Your task is to transcribe the entries below exactly, from their first line down to the line containing "db_inv (p_db w) -> Forall", and to stop there.

*** MATERIAL SHOWN ***

(** The broker and the database answer, and nobody interferes. *)
Definition smooth (s : publish_script) : Prop :=
  p_answer s = Ok () /\ p_enqueued s = true /\ (forall d, p_others s d = d) /\
  p_mark_fault s = NoFault.

Lemma publish_loop_smooth token events n w :
  db_inv (p_db w) -> Forall smooth (p_script w) -> (length events <= length (p_script w))%nat ->
  NoDup (EventID <$> events) -> (forall event, event ∈ events -> claimed_under token (p_db w) event) ->
  exists w', publish_loop token events n w = ((n + Z.of_nat (length events), None), w') /\
    p_queue w' = (p_queue w ++ (message_of <$> events))%list /\
    tasks (p_db w') = tasks (p_db w) /\
    (forall event, event ∈ events -> exists e, outbox (p_db w') !! EventID event = Some e /\
       is_Some (published_at e)) /\
    (forall eid, eid ∉ EventID <$> events -> outbox (p_db w') !! eid = outbox (p_db w) !! eid).
Proof.
  revert n w. induction events as [|event rest IH]; intros n w Hinv Hs Hlen Hnd Hcl.
  { exists w. rewrite app_nil_r. simpl. split_and!; try done; [by rewrite Z.add_0_r|].
    intros event Hin. by apply not_elem_of_nil in Hin. }
  destruct (p_script w) as [|s ss] eqn:Hscript; [simpl in Hlen; lia|].
  inversion Hs as [|s0 ss0 Hsm Hss]; subst s0 ss0. destruct Hsm as (Ha & Hq & Ho & Hf).
  rewrite fmap_cons in Hnd. apply list.NoDup_cons in Hnd as [Hnew Hnd].
  destruct (Hcl event) as (e & He & Htok & Hpub); [left|].
  assert (Hcur : current w = s) by (unfold current; by rewrite Hscript).
  set (d1 := set_outbox (<[EventID event := set_event_published (p_marked_at s) e]> (outbox (p_db w)))
               (p_db w)).
  pose proof (sk_event_ok _ (inv_schema _ Hinv) _ _ He) as Hok.
  pose proof (set_event_published_ok _ (p_marked_at s) _ Hok) as Hok'.
  assert (Hm : marked_db token event w = (Ok true, d1)).
  { unfold marked_db. rewrite Hcur, Hf, Ho. apply MarkPublished_held; [done|done|].
    unfold holds_claim. by rewrite !bool_decide_eq_true_2. }
  rewrite (publish_loop_cons token event rest n w) by (rewrite Hcur; exact Ha). rewrite Hm.
  destruct (IH (n + 1) (after_mark event d1 ["confirmed"%string] w)) as (w' & Hrun & Hqueue & Ht & Hin & Hout).
  - simpl. by eapply store_step_preserves; [eapply step_publish|].
  - simpl. by rewrite Hscript.
  - simpl. rewrite Hscript. simpl in *. lia.
  - done.
  - intros ev Hev. destruct (Hcl ev) as (e' & He' & ?); [by right|]. exists e'. simpl.
    rewrite lookup_insert_ne; [done|]. intros Heq. apply Hnew. rewrite Heq.
    by apply (list_elem_of_fmap_2 EventID).
  - exists w'. rewrite Hrun. split; [f_equal; simpl; f_equal; lia|]. split_and!.
    + rewrite Hqueue. simpl. rewrite Hcur, Hq. by rewrite <- app_assoc.
    + by rewrite Ht.
    + intros ev [->|Hev]%elem_of_cons; [|by apply Hin]. rewrite Hout by done. simpl.
      rewrite lookup_insert_eq. eauto.
    + intros eid Heid. rewrite fmap_cons, not_elem_of_cons in Heid. destruct Heid as [Hne Heid].
      rewrite Hout by done. simpl. by rewrite lookup_insert_ne.
Qed.
(** A round of the publisher when nothing fails and nobody
    interferes: it counts its whole batch, the messages of the batch are
    appended to the queue in the order of the batch, each event of the batch is
    published, and no task and no other event changes. *)
Theorem run_once_publishes config w events d1 :
  (forall l, returning_order l ≡ₚ l) ->
  db_inv (p_db w) ->
  ClaimOutbox returning_order (p_claim_fault w) (p_locked w) (p_clock w) (OutboxBatchSize config)
    (p_token w) (time_Add (p_clock w) (OutboxClaimTTL config)) (p_db w) = (Ok events, d1) ->
  Forall smooth (p_script w) -> (length events <= length (p_script w))%nat ->
  exists w', RunOnce config w = ((Z.of_nat (length events), None), w') /\
    p_queue w' = (p_queue w ++ (message_of <$> events))%list /\
    tasks (p_db w') = tasks (p_db w) /\
    (forall event, event ∈ events -> exists e, outbox (p_db w') !! EventID event = Some e /\
       is_Some (published_at e)) /\
    (forall eid, eid ∉ EventID <$> events -> outbox (p_db w') !! eid = outbox (p_db w) !! eid).
Proof.
  intros Hperm Hinv Hclaim Hs Hlen. unfold RunOnce. simpl. rewrite Hclaim.
  pose proof (batch_ids returning_order Hperm _ _ _ _ _ _ _ _ _ Hclaim) as Hids.
  pose proof (claimed_batch returning_order Hperm _ _ _ _ _ _ _ _ _ Hclaim) as Hbatch.
  pose proof (ClaimOutbox_Ok _ _ _ _ _ _ _ _ _ _ Hclaim) as (_ & Hd1 & _).
  assert (Hinv1 : db_inv d1).
  { eapply store_steps_preserve; [|exact Hinv]. apply optional_step_rtc.
    replace d1 with (snd (ClaimOutbox returning_order (p_claim_fault w) (p_locked w) (p_clock w)
      (OutboxBatchSize config) (p_token w) (time_Add (p_clock w) (OutboxClaimTTL config)) (p_db w)))
      by (by rewrite Hclaim). apply ClaimOutbox_refines. }
  destruct (publish_loop_smooth (p_token w) events 0 (with_db d1 w)) as (w' & Hrun & Hq & Ht & Hin & Hout);
    try done.
  - rewrite Hids. apply claim_candidates_NoDup.
  - intros event (id & e & Hid & He & ->)%Hbatch. simpl.
    exists (set_event_claimed (p_token w) (time_Add (p_clock w) (OutboxClaimTTL config)) e).
    simpl. rewrite Hd1. simpl. rewrite (lookup_claimed _ _ _ _ _ _ He), decide_True by done.
    split_and!; [done..|]. apply claim_candidates_spec in Hid as (e' & He' & Hc & _). simplify_eq.
    unfold event_claimable in Hc. by reflect_bools.
  - exists w'. split; [exact Hrun|]. split_and!; [exact Hq| |done|].
    + rewrite Ht. simpl. by rewrite Hd1.
    + intros eid Heid. rewrite Hout by done. simpl. rewrite Hd1. simpl. rewrite Hids in Heid.
      destruct (outbox (p_db w) !! eid) as [e|] eqn:He.
      * by rewrite (lookup_claimed _ _ _ _ _ _ He), decide_False.
      * by rewrite lookup_sql_update, He.
Qed.
End Publisher.

(** ** Instances *)

Definition sample_config : OutboxConfig := mkOutboxConfig 10 (30 * Second) Second.

Definition sample_publisher (script : list publish_script) : publisher :=
  mkPublisher (after history_created) [] script 3000 "pub-1" NoFault ∅ [] [].

(** The broker takes the first message and loses the second confirmation. *)
Definition broken_script : list publish_script :=
  [mkPublishScript (Ok ()) true (fun d => d) 4000 NoFault;
   mkPublishScript (Err (Sentinel ErrConfirmLost)) true (fun d => d) 4000 NoFault].

Definition smooth_script : list publish_script :=
  [mkPublishScript (Ok ()) true (fun d => d) 4000 NoFault;
   mkPublishScript (Ok ()) true (fun d => d) 4500 NoFault].

Definition sample_batch : list OutboxEvent :=
  [event_of_row "e1" (set_event_claimed "pub-1" (3000 + 30 * Second) (row_of_event (sample_event "n1" "e1" 1000)));
   event_of_row "e2" (set_event_claimed "pub-1" (3000 + 30 * Second) (row_of_event (sample_event "n2" "e2" 2000)))].

Lemma publish_before_mark_witness :
  fst (@RunOnce publisher (publisher_repository sample_order) _ _ sample_config
         (sample_publisher broken_script)) = (1, Some (Sentinel ErrConfirmLost)) /\
  0 <= 1 <= 1.
Proof.
  split; [vm_compute; reflexivity|].
  destruct (publish_before_mark sample_order sample_config (sample_publisher broken_script)
    (1, Some (Sentinel ErrConfirmLost))
    (snd (@RunOnce publisher (publisher_repository sample_order) _ _ sample_config
            (sample_publisher broken_script)))) as [(H & _)|(events & k & m & _ & _ & Hm & _ & Hn & _)].
  - repeat constructor; intros H; vm_compute in H; done.
  - vm_compute. reflexivity.
  - vm_compute in H. discriminate.
  - split; [lia|lia].
Defined.

Lemma run_once_publishes_witness :
  exists w', @RunOnce publisher (publisher_repository sample_order) _ _ sample_config
               (sample_publisher smooth_script) = ((2, None), w') /\
    p_queue w' = [mkOutboxMessage "e1" "n1"; mkOutboxMessage "e2" "n2"].
Proof.
  destruct (run_once_publishes sample_order sample_config (sample_publisher smooth_script) sample_batch
    (snd (ClaimOutbox sample_order NoFault ∅ 3000 10 "pub-1" (3000 + 30 * Second) (after history_created))))
    as (w' & Hrun & Hq & _).
  - exact (fun l => Permutation_refl l).
  - apply after_inv. vm_compute. reflexivity.
  - vm_compute. reflexivity.
  - repeat constructor.
  - vm_compute. repeat constructor.
  - exists w'. split; [exact Hrun|]. rewrite Hq. reflexivity.
Defined.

***

◆ **EXPECTED ANSWER**
(** The broker and the database answer, and nobody interferes. *)
Definition smooth (s : publish_script) : Prop :=
  p_answer s = Ok () /\ p_enqueued s = true /\ (forall d, p_others s d = d) /\
  p_mark_fault s = NoFault.

Lemma publish_loop_smooth token events n w :
  db_inv (p_db w) -> Forall smooth (p_script w) -> (length events <= length (p_script w))%nat ->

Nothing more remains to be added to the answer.